### REQUIRED ACTION
Here are the records. Write out exactly the lines between the one holding "exists [], s." and the one holding "apply Forall_cons in Hset as [Hw0 Hrest].", inclusive.

### THE DATA
Lemma inflight_waiting (ws : list (worker J)) :
  Forall (λ w, settled (pc w) = true) ws → inflight ws = [].
Proof.
  induction 1 as [|w ws Hw _ IH]; [done|].
  change (inflight (w :: ws)) with (held w ++ inflight ws).
  rewrite IH. unfold held. by destruct (pc w).
Qed.

(** At rest in a sound state: at [get()] or returned. *)
Lemma rest_settled c s :
  good c s → (∀ k w, workers s !! k = Some w → dist (pc w) = 0%nat) →
  Forall (λ w, settled (pc w) = true) (workers s).
Proof.
  intros (_ & [_ Hd] & _) Hr. apply Forall_lookup. intros k w Hw.
  specialize (Hr k w Hw).
  pose proof (proj1 (Forall_lookup _ _) Hd k w Hw) as Hnd. simpl in Hnd.
  by destruct (pc w).
Qed.

Section Completion.

Variable c : config J.
Hypothesis jobs_some : Forall is_Some (jobs c).
Hypothesis jobs_fit : Z.of_nat (length (jobs c)) ≤ INT_MAX.
Hypothesis has_worker : jobs c ≠ [] → 1 ≤ num_workers c.

Lemma completes_after tr1 s s1 :
  quiet tr1 → exec c tr1 s = Some s1 → completes c s1 → completes c s.
Proof.
  intros Hq He (tr2 & s2 & Hq2 & He2 & Hm).
  exists (tr1 ++ tr2), s2. split_and!; [by apply quiet_app| |done].
  by rewrite exec_app, He.
Qed.

(** The joins. *)
Lemma from_join_ended : ∀ d s k,
  mgr s = MJoin k → (length (workers s) - k = d)%nat →
  Forall (λ w, terminated w = true) (workers s) → completes c s.
Proof.
  induction d as [|d IH]; intros s k Hm Hd Hall.
  - exists [Mgr], (set_mgr MReturned s). split_and!; [by repeat constructor| |done].
    simpl. unfold mstep. rewrite Hm.
    by rewrite lookup_ge_None_2 by lia.
  - destruct (lookup_lt_is_Some_2 (workers s) k) as [w Hw]; [lia|].
    apply (completes_after [Mgr] s (set_mgr (MJoin (S k)) s)).
    + by repeat constructor.
    + simpl. unfold mstep. rewrite Hm, Hw.
      by rewrite (proj1 (Forall_lookup _ _) Hall k w Hw).
    + apply (IH _ (S k)); simpl; [done|lia|done].
Qed.

Lemma quiet_drain i todo : quiet (drain_schedule i todo).
Proof.
  revert i. induction todo as [|w todo IH]; intros i; [constructor|].
  simpl. apply quiet_app; [|apply IH].
  destruct (pc w); try constructor; try done.
  all: repeat constructor.
Qed.

Lemma exec_drain todo pre q cnt lk m t br o sn cd ls :
  Forall (λ w, settled (pc w) = true) todo →
  exec c (drain_schedule (length pre) todo)
    (mk_state (replicate (sum_list_with waiting todo) None ++ q) cnt lk
       (pre ++ todo) m t br o sn cd ls)
  = Some (mk_state q cnt lk (pre ++ (retire <$> todo)) m t br o sn cd ls).
Proof.
  revert pre. induction todo as [|w todo IH]; intros pre Hall.
  - done.
  - apply Forall_cons in Hall as [Hw Hall].
    specialize (IH (pre ++ [retire w]) Hall).
    rewrite length_app in IH. simpl in IH.
    replace (length pre + 1)%nat with (S (length pre)) in IH by lia.
    rewrite <- !app_assoc in IH. simpl in IH.
    change (drain_schedule (length pre) (w :: todo))
      with (match pc w with WGet => shutdown (length pre) | _ => [] end
            ++ drain_schedule (S (length pre)) todo).
    change (sum_list_with waiting (w :: todo))
      with (waiting w + sum_list_with waiting todo)%nat.
    change (retire <$> w :: todo) with (retire w :: (retire <$> todo)).
    assert (retire w = match pc w with WGet => finish w | _ => w end) as Hr
      by done.
    unfold waiting at 1.
    destruct (pc w) eqn:Hpc; try done.
    + rewrite exec_app.
      change (replicate (1 + sum_list_with waiting todo) None ++ q)
        with (None :: (replicate (sum_list_with waiting todo) (@None J) ++ q)).
      rewrite exec_shutdown1 by done. cbn [mbind option_bind].
      rewrite Hr in IH |- *. exact IH.
    + cbn [app Nat.add]. rewrite Hr in IH |- *. exact IH.
Qed.

Lemma pulled_waiting (ws : list (worker J)) :
  Forall (λ w, (sentinels w + waiting w = 1)%nat) ws →
  (pulled ws + sum_list_with waiting ws = length ws)%nat.
Proof.
  induction 1 as [|w ws Hw _ IH]; [done|].
  unfold pulled in *. simpl. lia.
Qed.

Lemma somes_all (q : list (option J)) :
  Forall is_Some q → length (somes q) = length q.
Proof. induction 1 as [|x q [j ->] _ IH]; simpl; [done|]. by rewrite IH. Qed.

(** From the joins on. *)
Lemma from_join s k : good c s → mgr s = MJoin k → completes c s.
Proof.
  intros Hg Hm. destruct Hg as (Hinv & Hsound & Hacc).
  destruct (settle_all c s Hinv) as (tr1 & s1 & Hq1 & He1 & Hl1 & Hm1 & Hd1).
  assert (good c s1) as Hg1 by (by apply (exec_good c tr1 s)).
  apply (completes_after tr1 s s1 Hq1 He1).
  pose proof (rest_settled c s1 Hg1 Hd1) as Hset.
  destruct Hg1 as (Hinv1 & Hsound1 & Hacc1).
  rewrite Hm in Hm1.
  destruct (past_quiet c s1 Hinv1) as (Hsq & _); [by rewrite Hm1|].
  pose proof (inv_sent _ _ Hinv1) as Hsent. rewrite Hm1 in Hsent.
  pose proof (inv_nworkers _ _ Hinv1) as Hnw. rewrite Hm1 in Hnw.
  simpl in Hsent, Hnw.
  unfold accounted in Hacc1. rewrite Hm1, (nones_all_some _ jobs_some) in Hacc1.
  assert (Forall (λ w, (sentinels w + waiting w = 1)%nat) (workers s1)) as Hsw.
  { apply Forall_lookup. intros i w Hw.
    destruct (inv_workers _ _ Hinv1 i w Hw) as (_ & Hs & _).
    pose proof (proj1 (Forall_lookup _ _) Hset i w Hw) as Hst. simpl in Hst.
    unfold waiting. destruct (pc w); simpl in *; try done; lia. }
  pose proof (pulled_waiting _ Hsw) as Hpw.
  assert (queue s1 = replicate (sum_list_with waiting (workers s1)) None ++ [])
    as Hqueue.
  { rewrite app_nil_r, (somes_nil _ Hsq). f_equal. lia. }
  pose proof (exec_drain (workers s1) [] [] (counter s1) (lock s1) (mgr s1)
                (total_jobs s1) (bar s1) (stdout s1) (sent s1) (counted s1)
                (lost s1) Hset) as Hdrain.
  rewrite <- Hqueue in Hdrain. simpl in Hdrain.
  assert (mk_state (queue s1) (counter s1) (lock s1) (workers s1) (mgr s1)
            (total_jobs s1) (bar s1) (stdout s1) (sent s1) (counted s1)
            (lost s1) = s1) as Hs1 by (by destruct s1).
  rewrite Hs1 in Hdrain.
  eapply (completes_after _ s1 _ (quiet_drain 0 (workers s1)) Hdrain).
  eapply (from_join_ended _ _ k); [by simpl|done|]. simpl.
  apply Forall_fmap. eapply Forall_impl; [exact Hset|].
  intros w Hw. simpl in *. unfold retire, terminated.
  destruct (pc w) eqn:E; simpl; rewrite ?E; done.
Qed.

(** From the sentinel loop on. *)
Lemma from_stop : ∀ d s i,
  good c s → mgr s = MStop i → (Z.to_nat (num_workers c) - i = d)%nat →
  completes c s.
Proof.
  induction d as [|d IH]; intros s i Hg Hm Hd.
  - assert (exec c [Mgr] s = Some (set_mgr (MJoin 0) s)) as He.
    { simpl. unfold mstep. rewrite Hm.
      destruct (Nat.ltb_spec i (Z.to_nat (num_workers c))); [lia|done]. }
    apply (completes_after [Mgr] s _ (quiet_mgr 1) He).
    apply (from_join _ 0%nat); [|done].
    by apply (exec_good c [Mgr] s _ Hg (quiet_mgr 1)).
  - assert (∃ s1, exec c [Mgr] s = Some s1 ∧ mgr s1 = MStop (S i))
      as (s1 & He & Hm1).
    { simpl. unfold mstep. rewrite Hm.
      destruct (Nat.ltb_spec i (Z.to_nat (num_workers c))); [|lia].
      by eexists. }
    apply (completes_after [Mgr] s _ (quiet_mgr 1) He).
    apply (IH _ (S i)); [|done|lia].
    by apply (exec_good c [Mgr] s _ Hg (quiet_mgr 1)).
Qed.

Lemma from_final s : good c s → mgr s = MBarFinal → completes c s.
Proof.
  intros Hg Hm.
  assert (∃ s1, exec c [Mgr] s = Some s1 ∧ mgr s1 = MStop 0)
    as (s1 & He & Hm1).
  { simpl. unfold mstep. rewrite Hm. by eexists. }
  apply (completes_after [Mgr] s _ (quiet_mgr 1) He).
  apply (from_stop (Z.to_nat (num_workers c) - 0) _ 0%nat); [|done|done].
  by apply (exec_good c [Mgr] s _ Hg (quiet_mgr 1)).
Qed.

Lemma quiet_cycles k : quiet (mjoin (replicate k (@job_cycle 0))).
Proof.
  induction k as [|k IH]; [constructor|].
  change (mjoin (replicate (S k) (job_cycle 0)))
    with (job_cycle 0 ++ mjoin (replicate k (job_cycle 0))).
  apply quiet_app; [|done]. by repeat constructor.
Qed.

(** With the workers at rest and the lock free, the queued jobs can all
    be handled: afterwards nothing is queued or held. *)
Lemma handle_queue s :
  good c s → mgr s = MPoll ∨ mgr s = MBar → lock s = None →
  Forall (λ w, settled (pc w) = true) (workers s) →
  ∃ tr' s', quiet tr' ∧ exec c tr' s = Some s' ∧ mgr s' = mgr s
    ∧ lock s' = None ∧ queue s' = []
    ∧ Forall (λ w, settled (pc w) = true) (workers s').
Proof.
  intros (Hinv & Hsound & Hacc) Hm Hl Hset.
  assert (mgr s ≠ MCreate) as Hne by (destruct Hm as [E|E]; by rewrite E).
  destruct (inv_conserved _ _ Hinv Hne) as [_ Hperm].
  pose proof (inv_sent _ _ Hinv) as Hsent.
  pose proof (inv_nworkers _ _ Hinv) as Hnw.
  unfold accounted in Hacc.
  assert (sent s = 0%nat ∧ length (workers s) = Z.to_nat (num_workers c)
          ∧ (nones (queue s) + pulled (workers s) = 0)%nat) as (Hs0 & Hlen & Hn0).
  { rewrite (nones_all_some _ jobs_some) in Hacc.
    destruct Hm as [E|E]; rewrite E in *; simpl in *; split_and!; try done; lia. }
  assert (queue s = Some <$> somes (queue s)) as Hq
    by (apply nones_zero; lia).
  destruct (somes (queue s)) as [|j js] eqn:Hjs.
  { exists [], s. split_and!; try done. constructor. }
  assert (jobs c ≠ []) as Hj.
  { intros E. rewrite E in Hperm. simpl in Hperm.
    apply Permutation_nil_r in Hperm. done. }
  specialize (has_worker Hj).
  destruct (workers s) as [|w0 rest] eqn:Hws; [simpl in Hlen; lia|].
  apply Forall_cons in Hset as [Hw0 Hrest].
  destruct (inv_workers _ _ Hinv 0%nat w0) as (He0 & Hs0' & _);
    [by rewrite Hws|].
  assert (sentinels w0 = 0%nat) as Hsen0
    by (unfold pulled in Hn0; simpl in Hn0; lia).
  assert (w0 = idle (calls w0) (incs w0)) as Hidle.
  { destruct w0 as [p e cs n k]. simpl in *.
    destruct p; simpl in *; try done; try lia. by subst. }
  pose proof (exec_jobs c (j :: js) [] (counter s) (calls w0) (incs w0) rest
                (mgr s) (total_jobs s) (bar s) (stdout s) (sent s)
                (counted s) (lost s)) as Hex.
  rewrite app_nil_r, <- Hq, <- Hidle, <- Hws in Hex.
  assert (mk_state (queue s) (counter s) None (workers s) (mgr s)
            (total_jobs s) (bar s) (stdout s) (sent s) (counted s)
            (lost s) = s) as Hs by (destruct s; simpl in *; by subst).
  rewrite Hs in Hex.
  eexists _, _. split; [apply quiet_cycles|]. split; [exact Hex|].
  simpl. split_and!; try done. by constructor.
Qed.

(** From the polling loop on. *)
Lemma from_poll s :
  good c s → mgr s = MPoll ∨ mgr s = MBar → completes c s.
Proof.
  intros Hg Hm. destruct Hg as (Hinv & Hsound & Hacc).
  destruct (settle_all c s Hinv) as (tr1 & s1 & Hq1 & He1 & Hl1 & Hm1 & Hd1).
  assert (good c s1) as Hg1 by (by apply (exec_good c tr1 s)).
  apply (completes_after tr1 s s1 Hq1 He1).
  pose proof (rest_settled c s1 Hg1 Hd1) as Hset.
  rewrite <- Hm1 in Hm.
  destruct (handle_queue s1 Hg1 Hm Hl1 Hset)
    as (tr2 & s2 & Hq2 & He2 & Hm2 & Hl2 & Hqu2 & Hset2).
  assert (good c s2) as Hg2 by (by apply (exec_good c tr2 s1)).
  apply (completes_after tr2 s1 s2 Hq2 He2).
  rewrite <- Hm2 in Hm.
  (* one more reading of the bar, if the manager is there *)
  assert (∃ s3, exec c (match mgr s2 with MBar => [Mgr] | _ => [] end) s2
                = Some s3 ∧ mgr s3 = MPoll ∧ lock s3 = None
                ∧ queue s3 = [] ∧ workers s3 = workers s2)
    as (s3 & He3 & Hm3 & Hl3 & Hqu3 & Hw3).
  { destruct Hm as [E|E]; rewrite E.
    - by exists s2.
    - eexists. split; [simpl; unfold mstep; by rewrite E, Hl2|]. done. }
  assert (quiet (match mgr s2 with MBar => [Mgr] | _ => [] end)) as Hq3
    by (destruct (mgr s2); try constructor; try done; constructor).
  assert (good c s3) as Hg3 by (by apply (exec_good c _ s2 s3 Hg2 Hq3)).
  apply (completes_after _ s2 s3 Hq3 He3).
  destruct Hg3 as (Hinv3 & [Hlost3 _] & _).
  destruct (inv_conserved _ _ Hinv3) as [Htot Hperm]; [by rewrite Hm3|].
  rewrite Hqu3, Hw3, (inflight_waiting _ Hset2), Hlost3 in Hperm.
  simpl in Hperm. rewrite app_nil_r in Hperm.
  apply Permutation_length in Hperm.
  rewrite (somes_all _ jobs_some) in Hperm.
  assert (counter s3 = total_jobs s3) as Hc.
  { rewrite (inv_counter _ _ Hinv3), Hperm, Htot.
    apply wrap32_small. unfold INT_MIN. lia. }
  assert (exec c [Mgr] s3 = Some (set_mgr MBarFinal s3)) as He4.
  { simpl. unfold mstep. rewrite Hm3, Hl3, Hc, Z.ltb_irrefl. done. }
  apply (completes_after [Mgr] s3 _ (quiet_mgr 1) He4).
  apply from_final; [|done].
  apply (exec_good c [Mgr] s3); [|apply (quiet_mgr 1)|done].
  split_and!; [done| |]; by destruct (exec_good c _ s2 s3 Hg2 Hq3 He3) as (?&?&?).
Qed.

(** From [start_workers] on. *)
Lemma from_start : ∀ d s i,
  good c s → mgr s = MStart i → (Z.to_nat (num_workers c) - i = d)%nat →
  completes c s.
Proof.
  induction d as [|d IH]; intros s i Hg Hm Hd.
  - assert (exec c [Mgr] s = Some (set_mgr MPoll s)) as He.
    { simpl. unfold mstep. rewrite Hm.
      destruct (Nat.ltb_spec i (Z.to_nat (num_workers c))); [lia|done]. }
    apply (completes_after [Mgr] s _ (quiet_mgr 1) He).
    apply from_poll; [|by left].
    by apply (exec_good c [Mgr] s _ Hg (quiet_mgr 1)).
  - assert (∃ s1, exec c [Mgr] s = Some s1 ∧ mgr s1 = MStart (S i))
      as (s1 & He & Hm1).
    { simpl. unfold mstep. rewrite Hm.
      destruct (Nat.ltb_spec i (Z.to_nat (num_workers c))); [|lia].
      by eexists. }
    apply (completes_after [Mgr] s _ (quiet_mgr 1) He).
    apply (IH _ (S i)); [|done|lia].
    by apply (exec_good c [Mgr] s _ Hg (quiet_mgr 1)).
Qed.
Lemma update_entries_shows_weights_witness :
  let g := set_weight_entries
             [(("A", "B"), mkEntry (0, 0) None);
              (("H", "J"), mkEntry (1, 7) (Some (-3)%Z))]
             (set_problem new_problem blank_gui) in
  NoDup (map fst (weight_entries g))
  /\ Forall (fun ke =>
       is_Some (weight_of (problem g) (fst (fst ke)) (snd (fst ke))))
       (weight_entries g)
  /\ exists g',
       GUI._update_entries_from_problem g = (Ok tt, g')
       /\ problem g' = problem g
       /\ result_label g' = result_label g
       /\ map fst (weight_entries g') = map fst (weight_entries g)
       /\ map (fun ke => cell (snd ke)) (weight_entries g')
          = map (fun ke => cell (snd ke)) (weight_entries g)
       /\ forall a b e, ((a, b), e) ∈ weight_entries g' ->
            reading e = weight_of (problem g) a b /\ is_Some (reading e).
Proof.
  intros g.
  assert (NoDup (map fst (weight_entries g))) as Hnd.
  { apply (bool_decide_eq_true_1 (NoDup (map fst (weight_entries g)))).
    by vm_compute. }
  assert (Forall (fun ke =>
            is_Some (weight_of (problem g) (fst (fst ke)) (snd (fst ke))))
            (weight_entries g)) as Hall.
  { unfold g; cbn [weight_entries set_weight_entries].
    repeat (apply Forall_cons; split; [eexists; vm_compute; reflexivity|]).
    by apply Forall_nil. }
  split; [exact Hnd|]. split; [exact Hall|].
  exact (update_entries_shows_weights g Hnd Hall).
Defined.
(** The streams of a command whose line redirects [ch] to the n-th file
    object. *)
Definition stream_out (ch : channel) (n : nat) : TextIO :=
  match ch with Out => file_object n | Err => sys_stdout end.
Definition stream_err (ch : channel) (n : nat) : TextIO :=
  match ch with Out => sys_stderr | Err => file_object n end.

End Further_statements.

(** More machines to run the code on: one where [/bin/ls] is also found in
    [/opt/bin], which comes later on the path. *)
Definition disk2 : Toy.fs :=
  [ ("/", Toy.Dir true); ("/bin", Toy.Dir true); ("/bin/ls", Toy.Reg true);
    ("/bin/notes.txt", Toy.Reg false); ("/opt", Toy.Dir true);
    ("/opt/bin", Toy.Dir true); ("/opt/bin/ls", Toy.Reg true);
    ("/opt/bin/lsblk", Toy.Reg true); ("/home", Toy.Dir true);
    ("/home/u", Toy.Dir true); ("/tmp", Toy.Dir true) ].

Definition programs2 : gmap string string :=
  {[ "ls" := "/opt/bin/ls"; "lsblk" := "/opt/bin/lsblk"; "echo" := "/bin/echo" ]}.

(** The same file system under a system whose programs print their
    argument vector, and which cannot start a program whose file is not in
    [/opt/bin] (any more). *)
Definition echoing_os : OS := {|
  FS := Toy.fs;
  os_open := Toy.toy_open;
  os_iterdir := Toy.toy_iterdir;
  os_is_file := os_is_file (OS := Toy.toy_os);
  os_access_X_OK := os_access_X_OK (OS := Toy.toy_os);
  os_exists := os_exists (OS := Toy.toy_os);
  os_chdir := Toy.toy_chdir;
  os_popen_wait := λ t cwd argv,
    match argv with
    | c :: _ =>
        match Toy.lookup ("/opt/bin/" +:+ c) t with
        | Some (Toy.Reg true) => inr (t, join " " argv +:+ nl, EmptyString)
        | _ => inl FileNotFoundError
        end
    | [] => inl FileNotFoundError
    end
|}.

Definition world2 : World (os := echoing_os) :=
  mkWorld (os := echoing_os) disk2 "/home/u" Toy.environ EmptyString EmptyString [].

(** A dictionary that was filled before [/opt/bin/gone] was removed, and one
    that holds a program with the name of a builtin. *)
Definition stale_programs : gmap string string :=
  {[ "ls" := "/opt/bin/ls"; "gone" := "/opt/bin/gone" ]}.

Definition shadowed_programs : gmap string string :=
  {[ "pwd" := "/opt/bin/pwd"; "exit" := "/opt/bin/exit" ]}.

Definition disk3 : Toy.fs := ("/opt/bin/exit", Toy.Reg true) :: disk2.

Definition world3 : World (os := echoing_os) :=
  mkWorld (os := echoing_os) disk3 "/home/u" Toy.environ EmptyString EmptyString [].

(** * Facts *)

Example shlex_words :
  shlex_split "echo hello  world" = Ok ["echo"; "hello"; "world"].
Proof. reflexivity. Qed.

(** [echo 'a  b' e\ f ''] followed by a double-quoted word holding an
    escaped double quote. *)
Example shlex_quotes :
  shlex_split ("echo 'a  b' e\ f '' " +:+ String "034" ("c\" +:+ String "034" ("d" +:+ String "034" EmptyString)))
  = Ok ["echo"; "a  b"; "e f"; EmptyString; "c" +:+ String "034" "d"].
Proof. reflexivity. Qed.
(** * Restaurant POS backend: order placement, kitchen tickets, printing

    A shallow embedding of the order pipeline of the server:

    - [routes/orders] (second half of [server/routes/printers.js]):
      "Create new order" and "Update order status", and "Create new
      order" once more on the numbers of IEEE 754, which is how the
      handler computes its amounts;
    - [routes/kots] (first half of [server/routes/kots.js]): "Update KOT
      status" and "Update KOT item status";
    - [services/printerService.js]: [initializePrinter], [testPrinter],
      [printKOT];
    - the schema [migrations/001_create_tables.sql].

    Around the pipeline, the routes that set up what it reads:

    - [services/printerService.js]: [printReceipt], and the four routes
      that print on request;
    - [routes/printers] (first half of [server/routes/printers.js]):
      "Add new printer", "Update printer", "Delete printer", "Test
      printer" and "Check printer status";
    - [routes/menu] (second half of [server/routes/kots.js]): "Add new
      subcategory", "Add new menu item", "Update menu item" and "Delete
      menu item";
    - [migrations/runMigrations.js].

    The handlers are sequences of SQL statements against one MySQL
    database.  A table is the list of its rows, a statement is a function
    on the database, and a handler is a computation in a small state and
    exception monad whose state holds the database, the snapshot of the
    open transaction, a fault oracle for the database statements and the
    state of the network links to the printers. *)

From Stdlib Require Import ZArith QArith Qabs Qround Qpower List Ascii String.
From Stdlib Require Import Bool Lia Lqa.
From Stdlib Require Import DecimalString.
Import ListNotations.
Open Scope string_scope.
Open Scope Z_scope.

Set Implicit Arguments.

(** ** Money

    JavaScript computes amounts as numbers.  In [Orders] they are
    embedded as exact rationals; [Doubles] has the handler on the
    numbers of IEEE 754, for what depends on their rounding.  A
    [DECIMAL(10,2)] column stores an amount as a number of cents: MySQL
    rounds the inserted value to two decimals, half away from zero, and
    (in strict mode) refuses a value that does not fit ten digits. *)

Module Money.

(** Nearest integer, ties away from zero. *)
Definition round_half_away (x : Q) : Z :=
  let n := Qnum x in
  let d := Zpos (Qden x) in
  Z.sgn n * ((2 * Z.abs n + d) / (2 * d)).

(** Towards zero: what truncation would give. *)
Definition truncate (x : Q) : Z :=
  Z.quot (Qnum x) (Zpos (Qden x)).

Definition to_cents (x : Q) : Z := round_half_away (x * 100).

Definition of_cents (c : Z) : Q := inject_Z c / 100.

Definition max_decimal_10_2 : Z := 9999999999.

(** The value an amount takes in a [DECIMAL(10,2)] column; [None] when the
    statement is refused.  A JavaScript [NaN] is [None] on the way in. *)
Definition decimal_10_2 (x : option Q) : option Z :=
  match x with
  | None => None
  | Some q =>
      let c := to_cents q in
      if Z.abs c <=? max_decimal_10_2 then Some c else None
  end.

End Money.

(** ** Schema (001_create_tables.sql)

    Only the columns the pipeline reads or writes are kept; [created_at]
    and [updated_at] are maintained by MySQL itself and are left out.
    Timestamps are numbers, [NULL] is [None]. *)

Record menu_item := {
  mi_id : Z;
  mi_subcategory_id : Z;
  mi_name : string;
  mi_price : Z;                      (* DECIMAL(10,2), in cents *)
  mi_is_available : bool
}.

Record subcategory := { sc_id : Z; sc_category_id : Z; sc_name : string }.

Record category := { c_id : Z; c_name : string }.

Record system_setting := { setting_key : string; setting_value : string }.

Record order := {
  o_id : Z;
  o_order_number : string;
  o_table_id : option Z;
  o_session_id : option Z;
  o_user_id : Z;
  o_customer_name : option string;
  o_order_type : string;
  o_subtotal : Z;                    (* cents *)
  o_tax_amount : Z;                  (* cents *)
  o_discount_amount : Z;             (* cents *)
  o_total_amount : Z;                (* cents *)
  o_status : string;
  o_payment_status : string;
  o_special_instructions : option string;
  o_created_by : Z
}.

Record order_item := {
  oi_id : Z;
  oi_order_id : Z;
  oi_menu_item_id : Z;
  oi_quantity : Z;
  oi_unit_price : Z;                 (* cents *)
  oi_total_price : Z;                (* cents *)
  oi_special_instructions : option string;
  oi_status : string
}.

Record kot := {
  k_id : Z;
  k_kot_number : string;
  k_order_id : Z;
  k_printer_id : option Z;
  k_category_type : string;
  k_status : string;
  k_printed_at : option Z;
  k_completed_at : option Z
}.

Record kot_item := {
  ki_id : Z;
  ki_kot_id : Z;
  ki_order_item_id : Z;
  ki_menu_item_name : string;
  ki_quantity : Z;
  ki_special_instructions : option string;
  ki_status : string
}.

Record printer := {
  p_id : Z;
  p_name : string;
  p_type : string;
  p_ip_address : string;
  p_port : Z;
  p_is_active : bool;
  p_is_online : bool;
  p_last_test_print : option Z
}.

Record printer_category_mapping := {
  pcm_printer_id : Z;
  pcm_category_id : Z;
  pcm_subcategory_id : option Z
}.

(** The rows of every table. *)
Record tables := {
  menu_items : list menu_item;
  subcategories : list subcategory;
  categories : list category;
  system_settings : list system_setting;
  orders : list order;
  order_items : list order_item;
  kots : list kot;
  kot_items : list kot_item;
  printers : list printer;
  printer_category_mappings : list printer_category_mapping
}.

(** The AUTO_INCREMENT counters of the four tables the pipeline inserts
    into.  InnoDB does not give a value back when a transaction is rolled
    back, so the counters are kept apart from the rows. *)
Record counters := {
  next_order_id : Z;
  next_order_item_id : Z;
  next_kot_id : Z;
  next_kot_item_id : Z
}.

### WRITTEN SOLUTION
  { exists [], s. split_and!; try done. constructor. }
  assert (jobs c ≠ []) as Hj.
  { intros E. rewrite E in Hperm. simpl in Hperm.
    apply Permutation_nil_r in Hperm. done. }
  specialize (has_worker Hj).
  destruct (workers s) as [|w0 rest] eqn:Hws; [simpl in Hlen; lia|].
  apply Forall_cons in Hset as [Hw0 Hrest].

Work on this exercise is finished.